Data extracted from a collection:
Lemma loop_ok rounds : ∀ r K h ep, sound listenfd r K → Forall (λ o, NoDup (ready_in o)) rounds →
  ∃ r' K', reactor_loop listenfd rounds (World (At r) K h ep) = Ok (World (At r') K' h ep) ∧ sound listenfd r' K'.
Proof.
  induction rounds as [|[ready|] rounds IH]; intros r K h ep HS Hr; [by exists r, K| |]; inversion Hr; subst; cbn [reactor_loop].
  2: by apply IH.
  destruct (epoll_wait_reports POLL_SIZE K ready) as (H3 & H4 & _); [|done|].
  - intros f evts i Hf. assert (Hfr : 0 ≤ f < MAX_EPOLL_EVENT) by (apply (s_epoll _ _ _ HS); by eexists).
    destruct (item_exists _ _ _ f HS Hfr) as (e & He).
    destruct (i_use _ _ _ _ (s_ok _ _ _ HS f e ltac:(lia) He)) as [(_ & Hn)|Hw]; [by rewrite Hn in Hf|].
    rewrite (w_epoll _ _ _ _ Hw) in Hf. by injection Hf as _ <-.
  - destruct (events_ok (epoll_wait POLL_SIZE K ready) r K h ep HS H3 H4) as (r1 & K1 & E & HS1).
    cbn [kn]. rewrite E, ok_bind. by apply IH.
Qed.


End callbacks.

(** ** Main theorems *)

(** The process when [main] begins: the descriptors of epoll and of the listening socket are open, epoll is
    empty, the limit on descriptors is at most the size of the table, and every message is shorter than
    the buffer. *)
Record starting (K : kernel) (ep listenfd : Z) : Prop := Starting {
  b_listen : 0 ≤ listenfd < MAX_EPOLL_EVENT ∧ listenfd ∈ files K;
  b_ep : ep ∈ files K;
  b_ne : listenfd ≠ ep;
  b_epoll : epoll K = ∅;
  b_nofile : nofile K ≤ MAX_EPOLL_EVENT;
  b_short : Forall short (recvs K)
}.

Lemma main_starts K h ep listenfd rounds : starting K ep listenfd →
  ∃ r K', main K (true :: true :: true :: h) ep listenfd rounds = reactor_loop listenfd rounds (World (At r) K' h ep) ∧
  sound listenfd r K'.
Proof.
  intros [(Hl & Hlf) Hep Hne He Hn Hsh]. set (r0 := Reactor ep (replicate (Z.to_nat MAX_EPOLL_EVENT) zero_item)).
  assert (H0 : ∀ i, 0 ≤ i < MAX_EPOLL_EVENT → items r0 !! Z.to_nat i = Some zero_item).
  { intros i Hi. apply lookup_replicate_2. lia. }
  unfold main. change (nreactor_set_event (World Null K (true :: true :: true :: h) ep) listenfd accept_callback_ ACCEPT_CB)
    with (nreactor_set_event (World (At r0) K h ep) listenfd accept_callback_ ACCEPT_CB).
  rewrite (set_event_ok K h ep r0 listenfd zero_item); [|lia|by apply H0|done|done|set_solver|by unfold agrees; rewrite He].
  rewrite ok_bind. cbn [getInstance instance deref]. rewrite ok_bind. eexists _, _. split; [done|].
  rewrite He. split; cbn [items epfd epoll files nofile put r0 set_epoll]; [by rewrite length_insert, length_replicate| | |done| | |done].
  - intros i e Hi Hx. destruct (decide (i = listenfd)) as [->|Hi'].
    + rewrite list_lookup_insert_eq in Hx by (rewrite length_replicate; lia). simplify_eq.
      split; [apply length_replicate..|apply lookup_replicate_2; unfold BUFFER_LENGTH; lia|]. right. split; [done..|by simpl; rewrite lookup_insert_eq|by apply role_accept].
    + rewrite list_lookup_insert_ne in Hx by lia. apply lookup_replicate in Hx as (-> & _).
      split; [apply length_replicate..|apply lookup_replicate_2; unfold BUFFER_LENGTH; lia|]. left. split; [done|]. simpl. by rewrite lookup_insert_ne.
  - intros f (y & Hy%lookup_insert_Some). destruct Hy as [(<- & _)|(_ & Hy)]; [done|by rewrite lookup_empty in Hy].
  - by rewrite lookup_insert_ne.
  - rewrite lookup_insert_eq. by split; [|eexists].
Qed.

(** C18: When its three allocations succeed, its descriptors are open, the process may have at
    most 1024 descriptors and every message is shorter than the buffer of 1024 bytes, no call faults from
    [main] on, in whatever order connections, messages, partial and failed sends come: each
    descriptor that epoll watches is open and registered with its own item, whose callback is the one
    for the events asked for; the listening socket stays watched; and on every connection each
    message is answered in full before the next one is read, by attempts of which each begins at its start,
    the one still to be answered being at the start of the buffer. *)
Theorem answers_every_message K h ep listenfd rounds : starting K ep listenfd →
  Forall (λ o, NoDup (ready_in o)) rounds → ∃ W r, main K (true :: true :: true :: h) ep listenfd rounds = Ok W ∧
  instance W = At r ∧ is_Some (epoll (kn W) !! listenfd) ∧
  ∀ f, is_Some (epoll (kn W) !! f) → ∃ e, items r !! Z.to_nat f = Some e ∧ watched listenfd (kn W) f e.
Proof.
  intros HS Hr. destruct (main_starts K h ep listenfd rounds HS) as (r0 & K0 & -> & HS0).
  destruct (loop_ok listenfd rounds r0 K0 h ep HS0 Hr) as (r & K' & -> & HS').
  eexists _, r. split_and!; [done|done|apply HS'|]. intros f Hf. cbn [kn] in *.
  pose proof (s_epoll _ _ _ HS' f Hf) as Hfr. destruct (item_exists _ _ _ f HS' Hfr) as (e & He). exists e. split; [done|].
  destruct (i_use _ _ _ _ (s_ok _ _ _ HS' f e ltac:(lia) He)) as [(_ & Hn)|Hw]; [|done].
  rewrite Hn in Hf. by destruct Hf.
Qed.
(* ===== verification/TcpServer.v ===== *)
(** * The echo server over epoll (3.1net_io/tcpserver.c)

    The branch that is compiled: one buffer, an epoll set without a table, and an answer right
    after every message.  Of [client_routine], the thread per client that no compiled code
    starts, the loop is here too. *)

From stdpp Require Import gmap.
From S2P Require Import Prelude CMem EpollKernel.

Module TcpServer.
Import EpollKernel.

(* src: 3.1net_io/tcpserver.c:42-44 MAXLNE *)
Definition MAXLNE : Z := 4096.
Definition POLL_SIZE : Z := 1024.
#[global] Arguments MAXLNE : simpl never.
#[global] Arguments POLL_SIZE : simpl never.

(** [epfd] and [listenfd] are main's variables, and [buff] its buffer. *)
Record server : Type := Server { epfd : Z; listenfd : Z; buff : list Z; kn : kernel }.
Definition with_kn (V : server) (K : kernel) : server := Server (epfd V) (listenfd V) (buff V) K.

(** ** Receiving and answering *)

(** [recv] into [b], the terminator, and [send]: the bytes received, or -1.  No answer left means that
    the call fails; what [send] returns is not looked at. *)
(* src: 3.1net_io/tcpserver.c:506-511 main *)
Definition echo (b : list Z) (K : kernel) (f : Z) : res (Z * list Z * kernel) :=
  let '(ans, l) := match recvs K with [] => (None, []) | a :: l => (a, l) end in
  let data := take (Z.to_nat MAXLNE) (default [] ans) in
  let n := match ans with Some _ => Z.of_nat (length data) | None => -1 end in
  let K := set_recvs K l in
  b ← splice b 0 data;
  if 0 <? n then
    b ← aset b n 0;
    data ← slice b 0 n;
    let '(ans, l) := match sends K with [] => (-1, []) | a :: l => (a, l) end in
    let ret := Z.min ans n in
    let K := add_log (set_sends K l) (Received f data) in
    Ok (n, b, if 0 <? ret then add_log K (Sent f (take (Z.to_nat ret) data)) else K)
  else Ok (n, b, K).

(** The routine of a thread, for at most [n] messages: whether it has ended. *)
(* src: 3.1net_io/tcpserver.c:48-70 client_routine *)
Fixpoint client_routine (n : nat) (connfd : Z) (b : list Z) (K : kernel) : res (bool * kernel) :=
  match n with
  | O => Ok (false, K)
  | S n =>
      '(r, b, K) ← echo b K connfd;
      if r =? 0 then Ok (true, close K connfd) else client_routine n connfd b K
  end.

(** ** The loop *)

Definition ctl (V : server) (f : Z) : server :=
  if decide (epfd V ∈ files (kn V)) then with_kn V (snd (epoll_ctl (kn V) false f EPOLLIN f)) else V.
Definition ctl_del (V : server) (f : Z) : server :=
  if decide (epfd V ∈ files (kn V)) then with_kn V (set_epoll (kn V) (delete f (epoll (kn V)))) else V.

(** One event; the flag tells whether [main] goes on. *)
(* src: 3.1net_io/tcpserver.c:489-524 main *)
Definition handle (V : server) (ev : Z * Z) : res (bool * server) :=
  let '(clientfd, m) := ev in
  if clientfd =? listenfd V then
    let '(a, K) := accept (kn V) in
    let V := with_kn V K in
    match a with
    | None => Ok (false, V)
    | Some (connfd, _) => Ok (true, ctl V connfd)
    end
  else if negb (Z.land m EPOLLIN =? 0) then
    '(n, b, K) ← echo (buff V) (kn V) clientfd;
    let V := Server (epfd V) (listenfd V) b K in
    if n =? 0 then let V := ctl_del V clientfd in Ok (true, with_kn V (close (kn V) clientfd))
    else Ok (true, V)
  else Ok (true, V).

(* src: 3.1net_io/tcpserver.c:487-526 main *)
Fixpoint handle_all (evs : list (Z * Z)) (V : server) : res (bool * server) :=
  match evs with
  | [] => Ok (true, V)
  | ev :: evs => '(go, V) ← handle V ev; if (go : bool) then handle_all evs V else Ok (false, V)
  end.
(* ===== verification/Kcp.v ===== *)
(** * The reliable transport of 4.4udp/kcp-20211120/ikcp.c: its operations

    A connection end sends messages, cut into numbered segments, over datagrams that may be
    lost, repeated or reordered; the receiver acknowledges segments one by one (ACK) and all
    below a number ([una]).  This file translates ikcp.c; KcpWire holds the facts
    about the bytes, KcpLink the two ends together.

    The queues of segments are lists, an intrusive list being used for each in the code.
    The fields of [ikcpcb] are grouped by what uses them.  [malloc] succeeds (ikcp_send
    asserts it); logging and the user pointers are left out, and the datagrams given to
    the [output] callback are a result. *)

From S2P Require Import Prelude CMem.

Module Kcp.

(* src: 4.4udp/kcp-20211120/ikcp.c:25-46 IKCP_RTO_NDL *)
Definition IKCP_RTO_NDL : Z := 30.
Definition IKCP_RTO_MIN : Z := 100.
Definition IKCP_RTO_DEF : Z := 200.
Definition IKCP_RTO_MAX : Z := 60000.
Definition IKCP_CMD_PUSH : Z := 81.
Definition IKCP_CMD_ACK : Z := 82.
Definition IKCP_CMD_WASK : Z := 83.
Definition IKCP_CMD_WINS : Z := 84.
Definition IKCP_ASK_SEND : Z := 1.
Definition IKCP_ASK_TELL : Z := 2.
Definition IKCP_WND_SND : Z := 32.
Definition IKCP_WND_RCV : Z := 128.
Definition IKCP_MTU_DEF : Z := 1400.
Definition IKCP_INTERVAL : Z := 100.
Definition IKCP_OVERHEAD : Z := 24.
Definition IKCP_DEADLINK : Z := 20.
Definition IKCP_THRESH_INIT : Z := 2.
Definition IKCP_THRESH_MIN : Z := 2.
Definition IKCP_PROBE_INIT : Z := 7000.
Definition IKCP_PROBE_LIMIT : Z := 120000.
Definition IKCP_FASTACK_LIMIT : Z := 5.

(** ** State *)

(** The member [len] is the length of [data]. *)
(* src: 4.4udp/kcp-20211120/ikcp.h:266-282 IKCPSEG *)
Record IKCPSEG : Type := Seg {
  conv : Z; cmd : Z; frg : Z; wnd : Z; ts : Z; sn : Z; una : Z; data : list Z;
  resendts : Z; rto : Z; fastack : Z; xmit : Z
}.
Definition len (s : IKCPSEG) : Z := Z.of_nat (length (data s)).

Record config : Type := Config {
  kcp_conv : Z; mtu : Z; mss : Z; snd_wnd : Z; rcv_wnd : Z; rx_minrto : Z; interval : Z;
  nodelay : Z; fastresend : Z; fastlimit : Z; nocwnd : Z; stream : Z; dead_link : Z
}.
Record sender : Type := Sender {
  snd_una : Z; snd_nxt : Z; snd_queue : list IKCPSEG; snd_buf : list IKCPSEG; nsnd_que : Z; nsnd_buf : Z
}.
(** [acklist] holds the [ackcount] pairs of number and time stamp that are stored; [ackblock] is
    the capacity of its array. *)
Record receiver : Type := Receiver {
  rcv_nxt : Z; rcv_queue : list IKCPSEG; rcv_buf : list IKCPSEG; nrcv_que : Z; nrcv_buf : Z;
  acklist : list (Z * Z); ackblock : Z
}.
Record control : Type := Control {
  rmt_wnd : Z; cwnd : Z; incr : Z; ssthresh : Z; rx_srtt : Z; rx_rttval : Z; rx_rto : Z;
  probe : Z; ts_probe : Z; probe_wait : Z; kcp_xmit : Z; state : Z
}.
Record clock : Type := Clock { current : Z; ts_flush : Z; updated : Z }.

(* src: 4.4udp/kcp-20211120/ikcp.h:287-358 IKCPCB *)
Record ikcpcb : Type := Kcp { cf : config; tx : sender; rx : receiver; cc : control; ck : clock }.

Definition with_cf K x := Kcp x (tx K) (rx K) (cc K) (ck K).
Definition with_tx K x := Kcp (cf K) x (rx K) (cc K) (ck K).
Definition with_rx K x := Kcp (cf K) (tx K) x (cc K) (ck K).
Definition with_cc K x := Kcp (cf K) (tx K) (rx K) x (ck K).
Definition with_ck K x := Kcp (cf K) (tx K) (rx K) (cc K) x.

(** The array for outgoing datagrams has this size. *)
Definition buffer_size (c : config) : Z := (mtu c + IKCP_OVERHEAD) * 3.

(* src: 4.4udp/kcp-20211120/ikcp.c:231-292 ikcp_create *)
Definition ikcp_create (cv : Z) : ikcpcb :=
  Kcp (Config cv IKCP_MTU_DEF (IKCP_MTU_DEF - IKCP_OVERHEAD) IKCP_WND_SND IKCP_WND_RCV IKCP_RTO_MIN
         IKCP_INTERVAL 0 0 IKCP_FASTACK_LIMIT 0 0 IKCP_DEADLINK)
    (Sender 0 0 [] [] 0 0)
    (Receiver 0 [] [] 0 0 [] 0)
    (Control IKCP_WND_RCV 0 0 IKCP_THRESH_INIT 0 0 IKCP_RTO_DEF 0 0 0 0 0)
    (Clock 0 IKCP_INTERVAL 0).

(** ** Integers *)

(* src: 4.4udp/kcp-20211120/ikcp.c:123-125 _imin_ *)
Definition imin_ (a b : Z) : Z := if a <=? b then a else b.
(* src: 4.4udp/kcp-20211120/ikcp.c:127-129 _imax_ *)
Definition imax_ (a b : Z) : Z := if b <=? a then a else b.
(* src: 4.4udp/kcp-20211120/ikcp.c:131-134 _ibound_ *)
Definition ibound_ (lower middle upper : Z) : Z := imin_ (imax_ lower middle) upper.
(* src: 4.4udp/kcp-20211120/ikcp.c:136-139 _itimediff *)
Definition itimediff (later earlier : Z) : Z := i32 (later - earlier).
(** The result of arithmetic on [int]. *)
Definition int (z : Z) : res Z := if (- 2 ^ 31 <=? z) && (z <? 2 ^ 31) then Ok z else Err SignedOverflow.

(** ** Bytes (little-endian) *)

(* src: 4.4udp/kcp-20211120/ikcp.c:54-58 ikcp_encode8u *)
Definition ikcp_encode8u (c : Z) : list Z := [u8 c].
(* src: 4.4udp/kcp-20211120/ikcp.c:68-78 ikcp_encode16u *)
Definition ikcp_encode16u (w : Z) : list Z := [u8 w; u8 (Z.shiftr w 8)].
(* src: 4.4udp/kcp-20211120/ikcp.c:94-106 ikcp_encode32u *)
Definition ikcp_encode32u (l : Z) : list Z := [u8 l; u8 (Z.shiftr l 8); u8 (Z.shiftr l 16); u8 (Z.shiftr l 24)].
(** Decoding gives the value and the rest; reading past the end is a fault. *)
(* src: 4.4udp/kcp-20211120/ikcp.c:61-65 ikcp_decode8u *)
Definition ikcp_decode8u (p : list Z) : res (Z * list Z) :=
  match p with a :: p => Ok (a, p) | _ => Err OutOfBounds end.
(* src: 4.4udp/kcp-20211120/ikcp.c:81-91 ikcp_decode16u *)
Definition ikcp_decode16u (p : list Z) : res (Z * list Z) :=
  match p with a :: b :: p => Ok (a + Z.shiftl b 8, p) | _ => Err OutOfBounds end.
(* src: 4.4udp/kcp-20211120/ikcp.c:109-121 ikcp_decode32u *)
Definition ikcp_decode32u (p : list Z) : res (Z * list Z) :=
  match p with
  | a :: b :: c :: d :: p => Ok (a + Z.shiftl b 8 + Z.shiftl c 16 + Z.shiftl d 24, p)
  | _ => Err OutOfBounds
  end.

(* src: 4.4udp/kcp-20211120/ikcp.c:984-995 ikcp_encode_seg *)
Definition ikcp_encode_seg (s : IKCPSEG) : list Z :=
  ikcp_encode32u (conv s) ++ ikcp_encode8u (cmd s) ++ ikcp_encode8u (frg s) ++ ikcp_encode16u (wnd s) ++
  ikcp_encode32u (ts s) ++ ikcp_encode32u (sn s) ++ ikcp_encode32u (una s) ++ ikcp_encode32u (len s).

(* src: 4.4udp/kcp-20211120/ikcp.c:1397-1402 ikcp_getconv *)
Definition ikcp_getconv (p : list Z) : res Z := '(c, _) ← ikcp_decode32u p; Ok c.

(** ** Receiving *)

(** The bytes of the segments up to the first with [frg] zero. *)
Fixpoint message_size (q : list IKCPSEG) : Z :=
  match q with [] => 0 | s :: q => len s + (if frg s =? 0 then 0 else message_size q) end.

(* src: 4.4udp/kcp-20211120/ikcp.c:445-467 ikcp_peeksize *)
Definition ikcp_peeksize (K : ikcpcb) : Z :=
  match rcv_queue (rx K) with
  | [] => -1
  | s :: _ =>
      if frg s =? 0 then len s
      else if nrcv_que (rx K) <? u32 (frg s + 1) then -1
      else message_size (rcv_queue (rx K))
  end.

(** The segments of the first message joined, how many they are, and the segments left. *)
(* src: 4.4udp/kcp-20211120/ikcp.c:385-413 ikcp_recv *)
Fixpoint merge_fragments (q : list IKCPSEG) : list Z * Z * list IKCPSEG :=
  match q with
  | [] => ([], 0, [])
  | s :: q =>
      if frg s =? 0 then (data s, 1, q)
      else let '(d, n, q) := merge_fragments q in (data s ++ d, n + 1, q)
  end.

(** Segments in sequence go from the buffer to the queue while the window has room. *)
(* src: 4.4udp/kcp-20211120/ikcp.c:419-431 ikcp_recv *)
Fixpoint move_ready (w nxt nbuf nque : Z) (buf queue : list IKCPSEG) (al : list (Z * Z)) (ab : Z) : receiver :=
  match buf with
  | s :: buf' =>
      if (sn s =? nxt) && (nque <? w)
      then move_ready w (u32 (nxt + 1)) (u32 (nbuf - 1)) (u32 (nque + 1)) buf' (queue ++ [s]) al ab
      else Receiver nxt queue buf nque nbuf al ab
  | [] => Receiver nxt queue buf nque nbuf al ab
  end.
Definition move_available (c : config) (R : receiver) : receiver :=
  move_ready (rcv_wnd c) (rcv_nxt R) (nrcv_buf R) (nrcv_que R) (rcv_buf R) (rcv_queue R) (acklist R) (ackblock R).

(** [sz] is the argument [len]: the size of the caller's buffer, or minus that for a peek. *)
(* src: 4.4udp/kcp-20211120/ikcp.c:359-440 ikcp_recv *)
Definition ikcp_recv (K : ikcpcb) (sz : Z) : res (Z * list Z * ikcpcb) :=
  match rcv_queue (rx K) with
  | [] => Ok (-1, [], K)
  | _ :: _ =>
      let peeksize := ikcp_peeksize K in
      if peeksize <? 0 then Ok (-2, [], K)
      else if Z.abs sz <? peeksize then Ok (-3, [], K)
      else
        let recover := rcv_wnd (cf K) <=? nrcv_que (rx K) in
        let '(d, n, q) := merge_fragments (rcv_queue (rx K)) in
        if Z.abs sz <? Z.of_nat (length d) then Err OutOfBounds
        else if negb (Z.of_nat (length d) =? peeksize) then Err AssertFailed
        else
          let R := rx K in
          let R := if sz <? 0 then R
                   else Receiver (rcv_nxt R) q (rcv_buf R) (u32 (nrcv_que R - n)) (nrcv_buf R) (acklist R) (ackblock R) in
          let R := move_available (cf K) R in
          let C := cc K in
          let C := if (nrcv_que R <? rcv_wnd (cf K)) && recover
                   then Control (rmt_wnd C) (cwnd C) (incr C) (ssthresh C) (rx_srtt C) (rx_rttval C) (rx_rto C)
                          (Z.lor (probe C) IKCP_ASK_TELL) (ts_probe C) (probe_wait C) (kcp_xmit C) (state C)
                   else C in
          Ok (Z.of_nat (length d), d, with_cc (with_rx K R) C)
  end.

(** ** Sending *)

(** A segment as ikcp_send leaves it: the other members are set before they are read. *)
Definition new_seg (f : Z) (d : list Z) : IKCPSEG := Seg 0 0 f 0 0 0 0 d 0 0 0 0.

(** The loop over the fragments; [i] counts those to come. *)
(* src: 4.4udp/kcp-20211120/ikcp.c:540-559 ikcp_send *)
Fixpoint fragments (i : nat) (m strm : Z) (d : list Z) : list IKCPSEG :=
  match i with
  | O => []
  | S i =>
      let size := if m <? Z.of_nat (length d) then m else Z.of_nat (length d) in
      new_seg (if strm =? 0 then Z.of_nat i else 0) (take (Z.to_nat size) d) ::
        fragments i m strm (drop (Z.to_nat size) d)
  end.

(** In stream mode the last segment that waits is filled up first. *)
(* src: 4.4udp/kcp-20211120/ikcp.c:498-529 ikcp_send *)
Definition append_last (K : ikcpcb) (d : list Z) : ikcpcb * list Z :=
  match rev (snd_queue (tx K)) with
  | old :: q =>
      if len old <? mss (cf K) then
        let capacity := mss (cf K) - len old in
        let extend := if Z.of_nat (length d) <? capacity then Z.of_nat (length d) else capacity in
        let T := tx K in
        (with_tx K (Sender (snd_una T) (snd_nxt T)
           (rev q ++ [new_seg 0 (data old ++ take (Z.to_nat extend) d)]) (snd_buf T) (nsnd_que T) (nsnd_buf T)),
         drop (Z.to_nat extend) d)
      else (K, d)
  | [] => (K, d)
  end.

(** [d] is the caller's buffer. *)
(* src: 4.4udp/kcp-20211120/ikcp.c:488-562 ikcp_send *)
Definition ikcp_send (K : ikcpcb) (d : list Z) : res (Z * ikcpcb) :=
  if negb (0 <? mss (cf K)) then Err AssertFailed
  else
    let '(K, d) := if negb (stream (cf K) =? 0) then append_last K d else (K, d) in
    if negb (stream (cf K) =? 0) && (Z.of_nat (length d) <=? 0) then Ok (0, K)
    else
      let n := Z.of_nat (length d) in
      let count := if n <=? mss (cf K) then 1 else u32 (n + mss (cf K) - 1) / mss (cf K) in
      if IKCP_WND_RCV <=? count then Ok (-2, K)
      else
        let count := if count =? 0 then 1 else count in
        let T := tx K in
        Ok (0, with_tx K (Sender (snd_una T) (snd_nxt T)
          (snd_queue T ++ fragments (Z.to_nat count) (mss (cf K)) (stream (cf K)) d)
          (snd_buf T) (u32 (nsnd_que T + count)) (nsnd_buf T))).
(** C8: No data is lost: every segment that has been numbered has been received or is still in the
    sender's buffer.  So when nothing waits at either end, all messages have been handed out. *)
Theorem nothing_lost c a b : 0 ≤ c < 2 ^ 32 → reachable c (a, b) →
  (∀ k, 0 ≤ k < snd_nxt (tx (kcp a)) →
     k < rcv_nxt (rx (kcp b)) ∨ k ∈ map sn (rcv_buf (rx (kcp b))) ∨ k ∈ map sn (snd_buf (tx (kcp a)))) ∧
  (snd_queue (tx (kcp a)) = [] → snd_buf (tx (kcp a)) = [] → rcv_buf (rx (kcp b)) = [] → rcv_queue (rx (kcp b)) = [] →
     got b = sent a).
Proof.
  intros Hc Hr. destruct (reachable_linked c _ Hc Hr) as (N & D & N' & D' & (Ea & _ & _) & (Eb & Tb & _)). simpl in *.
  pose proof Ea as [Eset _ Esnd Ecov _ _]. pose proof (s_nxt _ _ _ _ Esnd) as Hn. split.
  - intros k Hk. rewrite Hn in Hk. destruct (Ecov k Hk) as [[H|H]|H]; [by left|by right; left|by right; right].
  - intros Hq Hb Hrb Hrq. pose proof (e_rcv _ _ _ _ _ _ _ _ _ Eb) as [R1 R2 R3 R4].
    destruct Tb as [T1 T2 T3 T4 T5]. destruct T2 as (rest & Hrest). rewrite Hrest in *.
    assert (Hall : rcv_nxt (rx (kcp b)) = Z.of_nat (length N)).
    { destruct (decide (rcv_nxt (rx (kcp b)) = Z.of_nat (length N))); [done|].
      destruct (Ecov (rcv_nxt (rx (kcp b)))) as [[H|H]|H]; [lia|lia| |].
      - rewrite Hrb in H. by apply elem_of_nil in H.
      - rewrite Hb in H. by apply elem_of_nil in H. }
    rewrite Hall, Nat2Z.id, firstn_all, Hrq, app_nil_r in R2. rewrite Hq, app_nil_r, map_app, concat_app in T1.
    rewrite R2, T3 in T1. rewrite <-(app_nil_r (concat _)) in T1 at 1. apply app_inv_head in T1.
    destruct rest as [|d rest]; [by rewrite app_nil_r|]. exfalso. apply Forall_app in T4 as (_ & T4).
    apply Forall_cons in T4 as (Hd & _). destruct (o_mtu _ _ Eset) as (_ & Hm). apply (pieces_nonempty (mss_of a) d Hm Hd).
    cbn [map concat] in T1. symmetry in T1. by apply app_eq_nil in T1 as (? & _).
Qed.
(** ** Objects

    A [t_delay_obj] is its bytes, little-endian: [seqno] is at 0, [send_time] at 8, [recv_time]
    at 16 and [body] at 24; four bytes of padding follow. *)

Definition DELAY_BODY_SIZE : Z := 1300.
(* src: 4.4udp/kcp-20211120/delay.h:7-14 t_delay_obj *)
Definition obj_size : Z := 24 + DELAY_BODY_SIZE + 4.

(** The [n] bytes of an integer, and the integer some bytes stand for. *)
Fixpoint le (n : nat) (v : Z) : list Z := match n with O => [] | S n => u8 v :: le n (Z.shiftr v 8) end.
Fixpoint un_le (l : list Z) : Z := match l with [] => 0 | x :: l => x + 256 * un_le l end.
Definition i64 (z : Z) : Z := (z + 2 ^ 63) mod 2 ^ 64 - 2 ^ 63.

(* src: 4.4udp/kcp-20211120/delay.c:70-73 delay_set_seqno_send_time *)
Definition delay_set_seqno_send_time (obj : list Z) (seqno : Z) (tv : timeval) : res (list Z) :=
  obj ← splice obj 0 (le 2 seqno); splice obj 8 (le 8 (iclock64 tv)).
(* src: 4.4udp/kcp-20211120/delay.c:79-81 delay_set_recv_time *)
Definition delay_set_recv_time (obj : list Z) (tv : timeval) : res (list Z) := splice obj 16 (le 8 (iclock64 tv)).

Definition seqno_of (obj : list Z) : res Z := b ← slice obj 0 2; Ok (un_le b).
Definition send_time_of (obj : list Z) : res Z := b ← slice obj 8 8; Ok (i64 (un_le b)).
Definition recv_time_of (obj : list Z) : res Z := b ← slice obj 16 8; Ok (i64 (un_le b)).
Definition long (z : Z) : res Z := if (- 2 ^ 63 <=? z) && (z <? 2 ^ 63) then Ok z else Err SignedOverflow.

**What the task asks**
Copy down each line in the entries that has the word "splice".

**Task output**
  b ← splice b 0 data;
  obj ← splice obj 0 (le 2 seqno); splice obj 8 (le 8 (iclock64 tv)).
Definition delay_set_recv_time (obj : list Z) (tv : timeval) : res (list Z) := splice obj 16 (le 8 (iclock64 tv)).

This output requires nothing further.